Editorial: California students shouldn’t get placed in fake classes
When it was revealed that students at Jefferson High School in South Los Angeles and other schools were being assigned to “classes” in which nothing was actually taught, many people wondered how this could happen. Isn’t it against the law to stick kids in fake classes and deprive them of basic educational opportunities?
In a word: Nope.
It should be, though. Assemblyman Reggie Jones-Sawyer (D-Los Angeles) thinks so too. He is proposing legislation to update the state’s educational code to ban the practice, with only a few exceptions, starting in the 2016-17 school year. The bill, AB 1012, would also prohibit two other practices schools use to disguise their scheduling deficiencies: sending students home early and signing up a handful of them as teachers’ “assistants.”
But declaring something illegal doesn’t automatically make it stop. So the bill wisely outlines a procedure for parents and others to file complaints with school districts and sets a timeline for a response. The complaint process is undergoing amendments at the moment to make it more palatable to district administrators. The result is likely to be a longer timeline than is ideal: 30 days for a school district to investigate and respond, and another 30 days for the state to answer any appeal.
We’d prefer a shorter turnaround period, because every day a student is sidelined is a day he or she is missing crucial material. But we recognize that even a longer response time is better than no response at all.
The fake classes at Jefferson were ultimately blamed on a new scheduling system, and the Los Angeles Unified School District was ordered by a Superior Court judge to fix it for the current school year. That won’t protect future students or those in other districts, or address problems at L.A. Unified not caused by the scheduling system. Indeed, civil rights groups sued the state, citing the use of noneducation classes in three districts: L.A. Unified, Compton and Oakland. If this lawsuit prevails, however, it would apply only to the schools named in the lawsuit.

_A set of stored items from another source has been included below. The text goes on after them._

(* ===== verification/Tcp.v ===== *)
(** * What the two TCP channels share ([serialmux-rs/src/channel.rs])

    Connection slots ([Vec<Option<TcpConn>>]), the loop that cuts a read into
    [F_TDATA] frames, and the write to a stream.  A connection id on the wire is
    the slot number. *)
From Stdlib Require Import ZArith Lia.
From stdpp Require Import base option numbers list strings.
From S2P Require Import Prelude Protocol TxQueue Serial Chan.

Local Open Scope Z_scope.


Definition no_conns : list (option TcpConn) := replicate (Z.to_nat MAX_TCP_CONNS) None.

(** [self.conns[i] = v]: panics outside the vector. *)
Definition put (l : list (option TcpConn)) (i : Z) (v : option TcpConn) : option (list (option TcpConn)) :=
  if (0 <=? i) && (i <? zlen l) then Some (<[Z.to_nat i := v]> l) else None.

(** [token.0 - TCP_BASE) % MAX_TCP_CONNS] *)
Definition slot_of (token : Z) : option Z :=
  d ← usub token TCP_BASE; Some (d mod MAX_TCP_CONNS).

Definition conn_txbuf v (c : TcpConn) :=
  mkConn (stream c) v (connecting c) (in_sel c) (close_pending c).
Definition conn_connecting v (c : TcpConn) :=
  mkConn (stream c) (txbuf c) v (in_sel c) (close_pending c).
Definition conn_in_sel v (c : TcpConn) :=
  mkConn (stream c) (txbuf c) (connecting c) v (close_pending c).
Definition conn_close_pending v (c : TcpConn) :=
  mkConn (stream c) (txbuf c) (connecting c) (in_sel c) v.

(** [while off < n { .. }]: the frames for [buf[off..n]]. *)
Fixpoint chunk_loop (fuel : nat) (ch_id slot : Z) (buf : list Z) (n off : Z) (fx : Fx)
  : option Fx :=
  if off <? n then
    match fuel with
    | O => None
    | S fuel =>
        let end_ := Z.min (off + MAX_PAYLOAD - 2) n in
        d ← slice buf off end_;
        let payload := pack_cid slot ++ d in
        chunk_loop fuel ch_id slot buf n end_ (enqueue fx (F_TDATA, ch_id, payload))
    end
  else Some fx.

Definition send_chunks (ch_id slot : Z) (buf : list Z) (fx : Fx) : option Fx :=
  chunk_loop (length buf) ch_id slot buf (zlen buf) 0 fx.

(** [conn.stream.write(&conn.txbuf)] and what follows: the connection, and
    whether the write failed. *)
Definition write_stream (e : Env) (c : TcpConn) (fx : Fx) : option (TcpConn * bool * Fx) :=
  match env_write e (txbuf c) with
  | Ok n =>
      rest ← drain_front (txbuf c) n;
      Some (conn_txbuf rest c, false, syscall fx (WriteFd (stream c) (ztake n (txbuf c))))
  | Err er => Some (c, negb (would_block er), fx)
  end.

(** The [interest] of the two [conn_update_interest] functions. *)
Definition conn_interest (want_read want_write : bool) : option Interest :=
  match want_read, want_write with
  | true, true => Some (interest_or READABLE WRITABLE)
  | true, false => Some READABLE
  | false, true => Some WRITABLE
  | false, false => None
  end.

Definition conn_apply_interest (interest : option Interest) (token : Z) (conn : TcpConn) (fx : Fx)
  : TcpConn * Fx :=
  match interest with
  | Some i =>
      if in_sel conn then (conn, reg_mod fx (stream conn) token i)
      else (conn_in_sel true conn, reg_add fx (stream conn) token i)
  | None =>
      if in_sel conn then (conn_in_sel false conn, reg_del fx (stream conn))
      else (conn, fx)
  end.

Jones-Sawyer’s fake classes bill is now in the Assembly Appropriations Committee’s “suspense file,” where measures that would raise the government’s costs are automatically placed and sometimes get stuck for no apparent reason. There is some threat of this bill languishing there because of its potential burden on school districts. That’s no excuse. It shouldn’t be considered a hardship to provide a full school day’s worth of education to all students.